# Work required
Go through the entries below and print, exactly, the lines starting at the one with "sys_threads s !! i = Some t ->" and ending at the one with "zeta; intros H.", keeping both ends and no others.

# Data

Definition exec s (e : SysEvent Failure) : option (Sys Failure) :=
  let st := sys_state s in let ts := sys_threads s in
  match e with
  | EvCount call => Some (s <| sys_state := count_up st |> <| sys_threads := ts ++ [Counted call] |>)
  | EvReceive i env now =>
      match ts !! i with
      | Some (Counted call) =>
          let p := receive ports limits env now call st in
          Some (s <| sys_state := p.1 |> <| sys_threads := put i ts [after_receive call p.2] |>
                  <| sys_received := sys_received s ++ taken_in ports st call p.2 |>)
      | _ => None
      end
  | EvSpool i =>
      match ts !! i with
      | Some (Spooling call lane) =>
          let p := spool_answer ports call lane st in
          Some (s <| sys_state := p.1 |> <| sys_threads := put i ts [Batch p.2] |>)
      | _ => None
      end
  | EvCloseCall i inline =>
      match ts !! i with
      | Some BeginsClose =>
          let p := close_begin st in
          Some (s <| sys_state := p.1 |>
                  <| sys_threads := put i ts [if p.2 && inline then InlineClose else Batch []] |>
                  <| sys_close := if p.2 then CloseBegun else sys_close s |>
                  <| sys_replies := if p.2 then true else sys_replies s |>)
      | _ => None
      end
  | EvChannelClosed =>
      let p := close_begin st in
      Some (s <| sys_state := p.1 |> <| sys_close := if p.2 then CloseBegun else sys_close s |>
              <| sys_replies := if p.2 then false else sys_replies s |>)
  | EvPop =>
      match sys_resolving s, pending st, ended st with
      | None, id :: rest, false =>
          Some (s <| sys_state := st <| pending := rest |> |>
                  <| sys_resolving := if is_received st id then Some id else None |>)
      | _, _, _ => None
      end
  | EvAdmit found env =>
      match sys_resolving s with
      | Some id => Some ((with_batch s (admit_call ports limits env id found (count_up st)))
                           <| sys_resolving := None |>)
      | None => None
      end
  | EvWorker id outcome env =>
      if reportable st id then Some (with_batch s (worker_reports ports limits env id outcome st)) else None
  | EvDirect =>
      if (0 <? direct_running st)%N then Some (s <| sys_state := (direct_worker_next st).1 |>) else None
  | EvEvent thread id payload => Some (s <| sys_state := worker_event thread id payload st |>)
  | EvReadTurn now => Some (with_batch s (read_turn ports limits now (count_up st)))
  | EvMark i =>
      match ts !! i with
      | Some (Batch out) => Some (s <| sys_state := mark_delivered (delivers out) st |>
                                    <| sys_threads := put i ts [Sending out] |>)
      | _ => None
      end
  | EvSend i =>
      match ts !! i with
      | Some (Sending (o :: out)) =>
          Some (s <| sys_threads := put i ts [Sending out] |> <| sys_sent := sys_sent s ++ [o] |>)
      | _ => None
      end
  | EvFlushed i =>
      match ts !! i with
      | Some (Sending []) => Some (s <| sys_state := count_down st |> <| sys_threads := put i ts [] |>)
      | _ => None
      end
  | EvCloseSettle =>
      match sys_close s with
      | CloseBegun => Some ((with_batch s (close_settle ports st)) <| sys_close := CloseSettled |>)
      | _ => None
      end
  | EvCloseDetach thread =>
      match sys_close s with
      | CloseSettled => Some ((with_batch s (close_detach ports limits thread st))
                                <| sys_close := CloseDetached |>)
      | _ => None
      end
  | EvCloseReport =>
      match sys_close s, unflushed st with
      | CloseDetached, 0%N =>
          Some ((with_batch s (close_reports ports (sys_replies s) st)) <| sys_close := CloseReported |>
                  <| sys_lost := if sys_replies s then [] else on_lane LaneControl (closers st) |>)
      | _, _ => None
      end
  | EvCloseEnd =>
      match sys_close s, unflushed st with
      | CloseReported, 0%N => Some (s <| sys_state := close_end st |> <| sys_close := CloseEnded |>)
      | _, _ => None
      end
  end.

Fixpoint run s (es : list (SysEvent Failure)) : option (Sys Failure) :=
  match es with
  | [] => Some s
  | e :: es' => match exec s e with Some s' => run s' es' | None => None end
  end.

Lemma thread_at s i t :
  sys_threads s !! i = Some t ->
  sys_threads s = take i (sys_threads s) ++ t :: drop (S i) (sys_threads s).
Proof. intros Ht. symmetry. by apply take_drop_middle. Qed.

Lemma exec_sound s e s' : exec s e = Some s' -> sys_step ports limits s s'.
Proof.
  destruct e as [call|i env now|i|i inline| | |found env|id outcome env| |thread id payload|now
                |i|i|i| |thread| |]; cbv beta delta [exec] iota zeta; intros H.
  - injection H as <-. apply step_count.
  - destruct (sys_threads s !! i) as [[]|] eqn:Ht; try done. injection H as <-.
    eapply (step_receive _ _ _ (take i (sys_threads s)) call (drop (S i) (sys_threads s)) env now);
      [by apply thread_at|apply surjective_pairing].
  - destruct (sys_threads s !! i) as [[]|] eqn:Ht; try done. injection H as <-.
    eapply (step_spool _ _ _ (take i (sys_threads s)) call lane); by apply thread_at.
  - destruct (sys_threads s !! i) as [[]|] eqn:Ht; try done. injection H as <-.
    eapply (step_close_call _ _ _ (take i (sys_threads s)) _ inline); by apply thread_at.
  - injection H as <-. apply step_channel_closed.
  - destruct (sys_resolving s) eqn:Hr; [done|]. destruct (pending (sys_state s)) eqn:Hp; [done|].
    destruct (ended (sys_state s)) eqn:He; [done|]. injection H as <-. by apply step_pop.
  - destruct (sys_resolving s) eqn:Hr; [|done]. injection H as <-. by apply step_admit.
  - destruct (reportable (sys_state s) id) eqn:Hr; [|done]. injection H as <-. by apply step_worker.
  - destruct (0 <? direct_running (sys_state s))%N eqn:Hr; [|done]. injection H as <-.
    apply step_direct. by apply N.ltb_lt.
  - injection H as <-. apply step_event.
  - injection H as <-. apply step_read_turn.
  - destruct (sys_threads s !! i) as [[]|] eqn:Ht; try done. injection H as <-.
    eapply (step_mark _ _ _ (take i (sys_threads s)) out); by apply thread_at.
  - destruct (sys_threads s !! i) as [[| | | | |[|o out]]|] eqn:Ht; try done. injection H as <-.
    eapply (step_send _ _ _ (take i (sys_threads s)) o out); by apply thread_at.
  - destruct (sys_threads s !! i) as [[| | | | |[|o out]]|] eqn:Ht; try done. injection H as <-.
    eapply (step_flushed _ _ _ (take i (sys_threads s))); by apply thread_at.
  - destruct (sys_close s) eqn:Hc; try done. injection H as <-. by apply step_close_settle.
  - destruct (sys_close s) eqn:Hc; try done. injection H as <-. by apply step_close_detach.
  - destruct (sys_close s) eqn:Hc; try done. destruct (unflushed (sys_state s)) eqn:Hu; [|done].
    injection H as <-. by apply step_close_report.
  - destruct (sys_close s) eqn:Hc; try done. destruct (unflushed (sys_state s)) eqn:Hu; [|done].
    injection H as <-. by apply step_close_end.
Qed.

Lemma run_reachable es s : run sys_init es = Some s -> reachable ports limits s.
Proof.
  unfold reachable. generalize (@sys_init Failure) as s0. revert s.
  induction es as [|e es IH]; intros s s0; simpl; [by intros [= <-]|].
  destruct (exec s0 e) as [s1|] eqn:E; [|done]. intros H.
  eapply rtc_l; [by eapply exec_sound|by apply IH].
Qed.

End run.

(** ** A close on its caller's thread *)

Section inline.
Context {Failure : Type} (ports : HostPorts Failure) (limits : HostLimits).
Implicit Types (s : Sys Failure).

(** The thread of an inline close never leaves, and its count keeps the
    close from its report. *)
Definition stalled s : Prop := InlineClose ∈ sys_threads s -> phase_rank (sys_close s) <= 3.

Lemma inline_stays l1 t t' l2 :
  t <> InlineClose -> InlineClose ∈ l1 ++ t :: l2 -> InlineClose ∈ l1 ++ t' :: l2.
Proof. intros Hne. rewrite !elem_of_app, !elem_of_cons. intros [?|[?|?]]; [by left|congruence|by right; right]. Qed.

Lemma inline_was l1 t t' l2 :
  t' <> InlineClose -> InlineClose ∈ l1 ++ t' :: l2 -> InlineClose ∈ l1 ++ t :: l2.
Proof. apply inline_stays. Qed.

Lemma inline_kept s s' :
  sys_step ports limits s s' -> InlineClose ∈ sys_threads s -> InlineClose ∈ sys_threads s'.
Proof.
  destruct 1; try done; try (intros Hin; apply elem_of_app; by left).
  all: rewrite H; try (by apply inline_stays).
  change (InlineClose ∈ l1 ++ Sending [] :: l2 -> InlineClose ∈ l1 ++ l2).
  rewrite !elem_of_app, elem_of_cons. naive_solver.
Qed.

Lemma batch_stalled s p : stalled s -> InlineClose ∈ sys_threads (with_batch s p) -> phase_rank (sys_close s) <= 3.
Proof.
  intros Hs. change (sys_threads (with_batch s p)) with (sys_threads s ++ [Batch p.2]).
  rewrite elem_of_app, list_elem_of_singleton. intros [?|?]; [by apply Hs|done].
Qed.

Lemma stalled_step s s' : sys_inv s -> stalled s -> sys_step ports limits s s' -> stalled s'.
Proof.
  intros Hi Hs Hstep. unfold stalled in Hs. destruct Hstep; intros Hin; try (by apply Hs).
  - apply Hs. change (InlineClose ∈ sys_threads s ++ [Counted call]) in Hin. set_solver.
  - apply Hs. rewrite H. eapply (inline_was l1 _ _ l2); [|exact Hin]. by destruct res as [[]|].
  - apply Hs. rewrite H. by eapply (inline_was l1 _ _ l2); [|exact Hin].
  - change (phase_rank (if p.2 then CloseBegun else sys_close s) <= 3). destruct p as [st b] eqn:Hp.
    destruct b; [simpl; lia|]. apply Hs. rewrite H. by eapply (inline_was l1 _ _ l2); [|exact Hin].
  - change (phase_rank (if p.2 then CloseBegun else sys_close s) <= 3). destruct p as [st b].
    destruct b; [simpl; lia|]. by apply Hs.
  - exact (batch_stalled _ _ Hs Hin).
  - exact (batch_stalled _ _ Hs Hin).
  - exact (batch_stalled _ _ Hs Hin).
  - apply Hs. rewrite H. by eapply (inline_was l1 _ _ l2); [|exact Hin].
  - apply Hs. rewrite H. by eapply (inline_was l1 _ _ l2); [|exact Hin].
  - apply Hs. rewrite H. change (InlineClose ∈ l1 ++ l2) in Hin. set_solver.
  - simpl. lia.
  - simpl. lia.
  - change (InlineClose ∈ sys_threads s ++ [Batch (close_reports ports (sys_replies s) (sys_state s)).2]) in Hin.
    rewrite (no_threads _ Hi H0) in Hin. set_solver.
  - change (InlineClose ∈ sys_threads s) in Hin. rewrite (no_threads _ Hi H0) in Hin. set_solver.
Qed.

Lemma reachable_stalled s : lanes_agree ports -> reachable ports limits s -> stalled s.
Proof.
  intros Hl Hr. revert s Hr. refine (rtc_ind_r _ _ _ _); [by intros Hin%elem_of_nil|].
  intros s s' Hr Hstep IH. eapply stalled_step; [by eapply reachable_inv|done|done].
Qed.

Lemma inline_never_reports s s' :
  lanes_agree ports -> reachable ports limits s -> InlineClose ∈ sys_threads s ->
  rtc (sys_step ports limits) s s' ->
  InlineClose ∈ sys_threads s' /\ phase_rank (sys_close s') <= 3 /\ ended (sys_state s') = false.
Proof.
  intros Hl Hr Hin Hrun. assert (Hr' : reachable ports limits s') by (unfold reachable in *; by etransitivity).
  assert (Hin' : InlineClose ∈ sys_threads s').
  { clear Hr'. revert Hin. induction Hrun as [|s1 s2 s3 Hst Hrun IH]; intros Hin; [done|].
    apply IH; [eapply rtc_r; [exact Hr|done]|by eapply inline_kept]. }
  pose proof (reachable_stalled _ Hl Hr' Hin') as Hph. split_and!; [done|done|].
  rewrite (ph_ended _ _ (si_phase _ (reachable_inv _ _ _ Hl Hr'))). apply Nat.eqb_neq. lia.
Qed.

End inline.

(** ** A session to run *)

(** Ports of a small host: the method names the request. *)
Definition demo_classify (call : Call) : result Request HostError :=
  match call_method call with
  | [1%N] => Ok RqClose
  | [2%N] => Ok (RqCancel (TargetCall 1))
  | [3%N] => Ok RqDirect
  | [4%N] => Ok RqSpool
  | [5%N] => Ok (RqOperation Fetch true)
  | [6%N] => Ok (RqOperation Push true)
  | _ => Ok (RqOperation Write true)
  end.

# Written answer
  sys_threads s !! i = Some t ->
  sys_threads s = take i (sys_threads s) ++ t :: drop (S i) (sys_threads s).
Proof. intros Ht. symmetry. by apply take_drop_middle. Qed.

Lemma exec_sound s e s' : exec s e = Some s' -> sys_step ports limits s s'.
Proof.
  destruct e as [call|i env now|i|i inline| | |found env|id outcome env| |thread id payload|now
                |i|i|i| |thread| |]; cbv beta delta [exec] iota zeta; intros H.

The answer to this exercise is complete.